“Armoured cars and tanks and guns”…. Lyrics to start many a sing song. “Came to take away our sons”… proving you know you are a rebel. “Every man will stand behind, the men behind the wire”… shouting out as evidence of your patriotism.
 
It is fifty years since the events which provoked these lyrics and it is not without irony that the song is better known than the actual events, the actual harms, the actual legacy.


For too long I understood internment as the policy that backfired on the British government, the one that did not actually harm the IRA, but arrested civilians and provoked a rise in IRA recruitment. All of which may well be true but hid the full picture and the catastrophe that it was for the lives of so many.
 
The young men who were beaten, tortured and sexually assaulted who could never talk about their experiences for decades, instead living with undiagnosed post-traumatic stress, anxiety, and a lifetime of shame.
 
The young women who never truly recovered from the life changing trauma of their homes being violently desecrated, and being hurtled into hand to mouth poverty when the only bread winner was imprisoned without trial, all while raising young children on their own.

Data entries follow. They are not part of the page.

(* ===== verification/NwpPortable.v ===== *)
(** * nwp/portable_profile.go and nwp/cgn.go

    Portable admission of a request to a node, the preflight of an outbound bridge call,
    and the estimates of a token budget.  The Unicode case tables, [url.Parse] and the
    parser of IPv6 addresses are arguments; transports and roles are strings, as in the
    code. *)

From S2P Require Import Prelude GoValue CoreStatus NipPath NopExecute NwpStatus NwpAction NwpComplex.

(** ** Requests and decisions *)

Record NwpPortableNodeRequest : Type := MkPortableNode {
  pr_Transport : string; pr_NodeRole : string; pr_Method : string; pr_Path : string; pr_ContentType : string; pr_Accept : string;
  pr_BodyBytes : Z; pr_MaxBodyBytes : Z; pr_FrameKind : string; pr_BodyValid : bool; pr_Cancelled : bool; pr_CorrelationID : string
}.

Record NwpPortableNodeDecision : Type := MkNodeDecision {
  nd_Decision : string; nd_HTTPStatus : Z; nd_ContentType : string; nd_Status : string; nd_Error : string; nd_Allow : string;
  nd_ResponseFrame : string; nd_CorrelationID : string; nd_TelemetryOutcome : string; nd_LegacyMediaTypeAccepted : bool
}.

Record BridgeLifecycleRequest : Type := MkLifecycle {
  lc_Protocol : string; lc_Endpoint : string; lc_RegisteredProtocols : list string; lc_AllowHTTP : bool; lc_RejectPrivate : bool;
  lc_AllowedPrefixes : list string; lc_TimeoutMs : Z; lc_ElapsedMs : Z; lc_Cancelled : bool; lc_CorrelationID : string; lc_TaskMode : string
}.

Record BridgeLifecycleDecision : Type := MkLifecycleDecision {
  ld_Decision : string; ld_HTTPStatus : Z; ld_Status : string; ld_Error : string; ld_CorrelationID : string; ld_TaskMode : string;
  ld_TelemetryOutcome : string
}.

Definition nodeResult (r : NwpPortableNodeRequest) (decision telemetry : string) : NwpPortableNodeDecision :=
  MkNodeDecision decision 0 "" "" "" "" "" (pr_CorrelationID r) telemetry false.

Definition methodNotAllowed (r : NwpPortableNodeRequest) (allowedMethod : string) : NwpPortableNodeDecision :=
  let d := nodeResult r "reject" "rejected" in
  MkNodeDecision (nd_Decision d) 405 (nd_ContentType d) (nd_Status d) (nd_Error d) allowedMethod (nd_ResponseFrame d) (nd_CorrelationID d)
    (nd_TelemetryOutcome d) false.

Definition nodeReject (r : NwpPortableNodeRequest) (httpStatus : Z) (status errorCode : string) : NwpPortableNodeDecision :=
  let d := nodeResult r "reject" "rejected" in
  MkNodeDecision (nd_Decision d) httpStatus "application/nwp-error+json" status errorCode (nd_Allow d) (nd_ResponseFrame d) (nd_CorrelationID d)
    (nd_TelemetryOutcome d) false.

Definition bridgeLifecycleResult (r : BridgeLifecycleRequest) (decision telemetry : string) : BridgeLifecycleDecision :=
  MkLifecycleDecision decision 0 "" "" (lc_CorrelationID r) "" telemetry.

Definition lifecycle_reject (r : BridgeLifecycleRequest) (telemetry : string) (httpStatus : Z) (status errorCode : string) : BridgeLifecycleDecision :=
  let d := bridgeLifecycleResult r "reject" telemetry in
  MkLifecycleDecision (ld_Decision d) httpStatus status errorCode (ld_CorrelationID d) (ld_TaskMode d) (ld_TelemetryOutcome d).

(** ** Media types *)

(** [strings.SplitN(value, ";", 2)[0]]. *)
Fixpoint before_semicolon (s : string) : string :=
  match s with String c r => if Ascii.eqb c (chr 59) then "" else String c (before_semicolon r) | EmptyString => "" end.

Section Portable.
Context (unicode_ToLower unicode_ToUpper : string -> string) (unicode_EqualFold : string -> string -> bool).
Context (url_Parse : string -> option URL) (parseIPv6 : string -> option (list Z)).

Abbreviation ToLower := (strings_ToLower unicode_ToLower).
Abbreviation EqualFold := (strings_EqualFold unicode_EqualFold).

Definition ascii_upper (c : Ascii.ascii) : Ascii.ascii := let z := char_z c in if (97 <=? z) && (z <=? 122) then chr (Z.to_N z - 32) else c.
Definition strings_ToUpper (s : string) : string := if is_ascii s then map_string ascii_upper s else unicode_ToUpper s.

Definition baseMediaType (value : string) : string := ToLower (trim_space (before_semicolon value)).

Definition acceptsMediaType (accept responseType : string) : bool :=
  String.eqb (trim_space accept) "" ||
  existsb (fun value => let mediaType := baseMediaType value in
             String.eqb mediaType "*/*" || String.eqb mediaType "application/*" || String.eqb mediaType responseType) (split_on (chr 44) accept).

(** ** Nodes *)

Definition runs_queries (role : string) : bool := String.eqb role "memory" || String.eqb role "complex".
Definition runs_actions (role : string) : bool := String.eqb role "action" || String.eqb role "complex".

Definition evaluateHTTPNode (r : NwpPortableNodeRequest) : NwpPortableNodeDecision :=
  let path := ToLower (pr_Path r) in
  let method := strings_ToUpper (pr_Method r) in
  if String.eqb path "/.nwm" then
    if negb (String.eqb method "GET") then methodNotAllowed r "GET"
    else let d := nodeResult r "serve_manifest" "success" in
         MkNodeDecision (nd_Decision d) 200 "application/nwp-manifest+json" (nd_Status d) (nd_Error d) (nd_Allow d) (nd_ResponseFrame d)
           (nd_CorrelationID d) (nd_TelemetryOutcome d) false
  else if negb (String.eqb path "/query") && negb (String.eqb path "/invoke") then nodeReject r 404 "NPS-CLIENT-NOT-FOUND" "NWP-HTTP-FRAME-BODY-MALFORMED"
  else if negb (String.eqb method "POST") then methodNotAllowed r "POST"
  else
    let mediaType := baseMediaType (pr_ContentType r) in
    let legacy := String.eqb mediaType "application/x-nps-frame" in
    if negb legacy && negb (String.eqb mediaType MimeFrame) then nodeReject r 400 "NPS-CLIENT-BAD-FRAME" "NWP-HTTP-CONTENT-TYPE-UNSUPPORTED"
    else if negb (acceptsMediaType (pr_Accept r) "application/nwp-capsule") then nodeReject r 400 "NPS-CLIENT-BAD-PARAM" "NWP-HTTP-ACCEPT-UNSATISFIABLE"
    else
      let maxBodyBytes := if pr_MaxBodyBytes r =? 0 then 1024 * 1024 else pr_MaxBodyBytes r in
      if maxBodyBytes <? pr_BodyBytes r then nodeReject r 413 "NPS-LIMIT-PAYLOAD" "NWP-HTTP-BODY-TOO-LARGE"
      else if negb (pr_BodyValid r) then nodeReject r 400 "NPS-CLIENT-BAD-FRAME" "NWP-HTTP-FRAME-BODY-MALFORMED"
      else
        let frameKind := ToLower (pr_FrameKind r) in
        let query := String.eqb path "/query" && runs_queries (pr_NodeRole r) && String.eqb frameKind "query" in
        let action := String.eqb path "/invoke" && runs_actions (pr_NodeRole r) && String.eqb frameKind "action" in
        if negb query && negb action then nodeReject r 400 "NPS-CLIENT-BAD-FRAME" "NWP-HTTP-FRAME-BODY-MALFORMED"
        else let d := nodeResult r (if query then "dispatch_query" else "dispatch_action") "success" in
             MkNodeDecision (nd_Decision d) 200 "application/nwp-capsule" (nd_Status d) (nd_Error d) (nd_Allow d) (nd_ResponseFrame d)
               (nd_CorrelationID d) (nd_TelemetryOutcome d) legacy.

Definition evaluateNativeNode (r : NwpPortableNodeRequest) : NwpPortableNodeDecision :=
  let frameKind := ToLower (pr_FrameKind r) in
  let query := String.eqb frameKind "query" && runs_queries (pr_NodeRole r) in
  let action := String.eqb frameKind "action" && runs_actions (pr_NodeRole r) in
  if pr_BodyValid r && (query || action) then
    let d := nodeResult r (if query then "dispatch_query" else "dispatch_action") "success" in
    MkNodeDecision (nd_Decision d) (nd_HTTPStatus d) (nd_ContentType d) (nd_Status d) (nd_Error d) (nd_Allow d) "caps" (nd_CorrelationID d)
      (nd_TelemetryOutcome d) false
  else
    let d := nodeResult r "error_frame" "rejected" in
    MkNodeDecision (nd_Decision d) (nd_HTTPStatus d) (nd_ContentType d) "NPS-CLIENT-BAD-FRAME" "NWP-NATIVE-FRAME-UNSUPPORTED" (nd_Allow d) "error"
      (nd_CorrelationID d) (nd_TelemetryOutcome d) false.

Definition EvaluatePortableNode (r : NwpPortableNodeRequest) : NwpPortableNodeDecision :=
  if pr_Cancelled r then nodeResult r "abort" "cancelled"
  else if String.eqb (pr_Transport r) "native" then evaluateNativeNode r
  else evaluateHTTPNode r.

(** ** Outbound bridges *)

(** A timeout of zero panics, when nothing before it refuses the call. *)
Definition EvaluateBridgeLifecycle (r : BridgeLifecycleRequest) : go_result BridgeLifecycleDecision :=
  if lc_Cancelled r then Ok (bridgeLifecycleResult r "abort" "cancelled")
  else if String.eqb (trim_space (lc_Protocol r)) "" || String.eqb (trim_space (lc_Endpoint r)) "" then
    Ok (lifecycle_reject r "rejected" 422 "NPS-CLIENT-UNPROCESSABLE" "NWP-BRIDGE-TARGET-INVALID")
  else if negb (existsb (fun p => EqualFold p (lc_Protocol r)) (lc_RegisteredProtocols r)) then
    Ok (lifecycle_reject r "rejected" 501 "NPS-SERVER-UNSUPPORTED" "NWP-BRIDGE-PROTOCOL-UNSUPPORTED")
  else if negb (String.eqb (ValidateComplexChildURL url_Parse parseIPv6 ToLower (lc_Endpoint r) (lc_AllowedPrefixes r) (lc_RejectPrivate r) (lc_AllowHTTP r)) "") then
    Ok (lifecycle_reject r "rejected" 422 "NPS-CLIENT-UNPROCESSABLE" "NWP-BRIDGE-ENDPOINT-INVALID")
  else if lc_TimeoutMs r =? 0 then Err (ErrPanic "timeout_ms must be positive")
  else if lc_TimeoutMs r <=? lc_ElapsedMs r then Ok (lifecycle_reject r "timeout" 504 "NPS-SERVER-TIMEOUT" "NWP-BRIDGE-UPSTREAM-FAILED")
  else
    let async := EqualFold (lc_TaskMode r) "async" in
    let d := bridgeLifecycleResult r "dispatch" "success" in
    Ok (MkLifecycleDecision (ld_Decision d) (ld_HTTPStatus d) (if async then "NPS-OK-ACCEPTED" else "NPS-OK") (ld_Error d) (ld_CorrelationID d)
          (if async then "async" else "sync") (ld_TelemetryOutcome d)).

End Portable.

(** ** cgn.go *)

Definition bytesPerCgn : Z := 4.

(** The body of [EstimateCgn] and [EstimateCgnBytes], on a length. *)
Definition cgn_of (n : Z) : Z := if n =? 0 then 0 else (n + bytesPerCgn - 1) / bytesPerCgn.
Definition EstimateCgn (s : string) : Z := cgn_of (str_len s).
Definition EstimateCgnBytes (b : list byte) : Z := cgn_of (Z.of_nat (length b)).

Section Cgn.
Context (json_Marshal_any : any -> go_result (list byte)).

Definition EstimateCgnJSON (v : any) : go_result Z := let? b := json_Marshal_any v in Ok (EstimateCgnBytes b).

Fixpoint EstimateCgnRows (rows : list any) : go_result Z :=
  match rows with
  | [] => Ok 0
  | r :: rows => let? n := EstimateCgnJSON r in let? total := EstimateCgnRows rows in Ok (n + total)
  end.
End Cgn.

Record TokenBudgetMeta : Type := MkBudgetMeta {
  CgnLimit : Z; tb_Tokenizer : string; SupportedTokenizers : list string; TokenBudgetHint : bool; Profile : string
}.

Definition DefaultProfile (t : TokenBudgetMeta) : string := if String.eqb (Profile t) "" then "cgn.v1" else Profile t.

Definition BudgetExceededError (requested limit : Z) : string := "CGN budget exceeded: " +:+ fmt_d requested +:+ " > " +:+ fmt_d limit.

(** ** Properties *)

Section Proofs.
Context (unicode_ToLower unicode_ToUpper : string -> string) (unicode_EqualFold : string -> string -> bool).
Context (url_Parse : string -> option URL) (parseIPv6 : string -> option (list Z)).

Abbreviation evaluate := (EvaluatePortableNode unicode_ToLower unicode_ToUpper).
Abbreviation lifecycle := (EvaluateBridgeLifecycle unicode_ToLower unicode_EqualFold url_Parse parseIPv6).

(** The two operations that a node is asked for: its path, its kind of frame, the roles
    that have it and the decision that runs it. *)
Inductive operation : Type := RunQuery | RunAction.
Definition op_path (o : operation) : string := match o with RunQuery => "/query" | RunAction => "/invoke" end.
Definition op_decision (o : operation) : string := match o with RunQuery => "dispatch_query" | RunAction => "dispatch_action" end.
Definition op_role (o : operation) : string -> bool := match o with RunQuery => runs_queries | RunAction => runs_actions end.
Definition op_kind (o : operation) : string := match o with RunQuery => "query" | RunAction => "action" end.

(** What HTTP asks of a request beyond what the frame says. *)
Record envelope (o : operation) (r : NwpPortableNodeRequest) : Prop := {
  ev_path : strings_ToLower unicode_ToLower (pr_Path r) = op_path o;
  ev_method : strings_ToUpper unicode_ToUpper (pr_Method r) = "POST";
  ev_media : baseMediaType unicode_ToLower (pr_ContentType r) ∈ ["application/nwp-frame"; "application/x-nps-frame"];
  ev_accept : acceptsMediaType unicode_ToLower (pr_Accept r) "application/nwp-capsule" = true;
  ev_size : pr_BodyBytes r <= (if pr_MaxBodyBytes r =? 0 then 1048576 else pr_MaxBodyBytes r)
}.

Definition over (transport : string) (r : NwpPortableNodeRequest) : NwpPortableNodeRequest :=
  MkPortableNode transport (pr_NodeRole r) (pr_Method r) (pr_Path r) (pr_ContentType r) (pr_Accept r) (pr_BodyBytes r) (pr_MaxBodyBytes r)
    (pr_FrameKind r) (pr_BodyValid r) (pr_Cancelled r) (pr_CorrelationID r).

Lemma native_dispatches o r :
  nd_Decision (evaluate (over "native" r)) = op_decision o <->
  pr_Cancelled r = false /\ pr_BodyValid r = true /\ op_role o (pr_NodeRole r) = true /\ strings_ToLower unicode_ToLower (pr_FrameKind r) = op_kind o.
Proof.
  unfold EvaluatePortableNode, evaluateNativeNode. cbn [pr_Cancelled over pr_Transport String.eqb Ascii.eqb Bool.eqb pr_FrameKind pr_NodeRole pr_BodyValid].
  destruct (pr_Cancelled r); [split; [by destruct o|by intros [? _]]|]. generalize (strings_ToLower unicode_ToLower (pr_FrameKind r)) as k. intros k.
  destruct (pr_BodyValid r); [|split; [by destruct o|by intros (_ & ? & _)]]. cbn [andb].
  destruct (String.eqb_spec k "query") as [->|Hq]; [|destruct (String.eqb_spec k "action") as [->|Ha]];
    destruct o; cbn [op_decision op_role op_kind String.eqb Ascii.eqb Bool.eqb andb orb]; rewrite ?orb_false_r;
    repeat case_match; cbn; split; try done; try (by intros (_ & _ & ? & ?)); intros _; split_and!; (done || congruence).
Qed.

The deaths of internment week got little coverage at all. While security policy and its success or failure was the story of the day, the dead were being buried and families beginning a half century journey to establishing truth and defy State lies.

The parents who died young from the heartbreak and gut wrench of watching their brightest and best torn from their homes to return, sometimes years later, with their lives’ opportunities suspended.
 
The children who watched their parents battered, wounded, sometimes with life changing and devastating injuries, who then grew up as young carers and never truly feeling safe again.
 
The injured of internment – physical and psychological – rarely get mentioned, except in passing. However, those injuries, and the inadequate treatment, were centred disproportionately in areas least equipped with resources to support them. Without the work of the Association for Legal Justice, the Citizens Defence Committee, the Quakers, nuns like Mother Theresa, priests like Fr Raymond Murray, none of that would have been noticed, or evidenced. The newspapers paid scant regard, television news even less to the wider human cost of internment. The RUC were at the heart of the harm.

The deaths of internment week got little coverage at all. While security policy and its success or failure was the story of the day, the dead were being buried and families beginning a half century journey to establishing truth and defy State lies. Such was the impact of the trauma on families, and the success of propaganda, those deaths were barely acknowledged until over 30 years later. And while a few of those families have had a modicum of process, the majority still wait for due process.
 
The songs for this legacy of internment have yet to be written. It is perhaps less catchy or obvious to stand up for and behind those who still live with the impact of Internment’s devastation. Maybe if there had been a catchy song, there would be wider support for the State facing its legal and enshrined obligations to its victims of torture and murder. Maybe long term and sustained resources to support the families living with the phenomenon of multi-generational trauma would have been prioritised, seeing it for what it is – a direct consequence of Britain’s policy in 1971. It isn’t catchy, you can’t wave a flag to it, but it is not too late. Yet.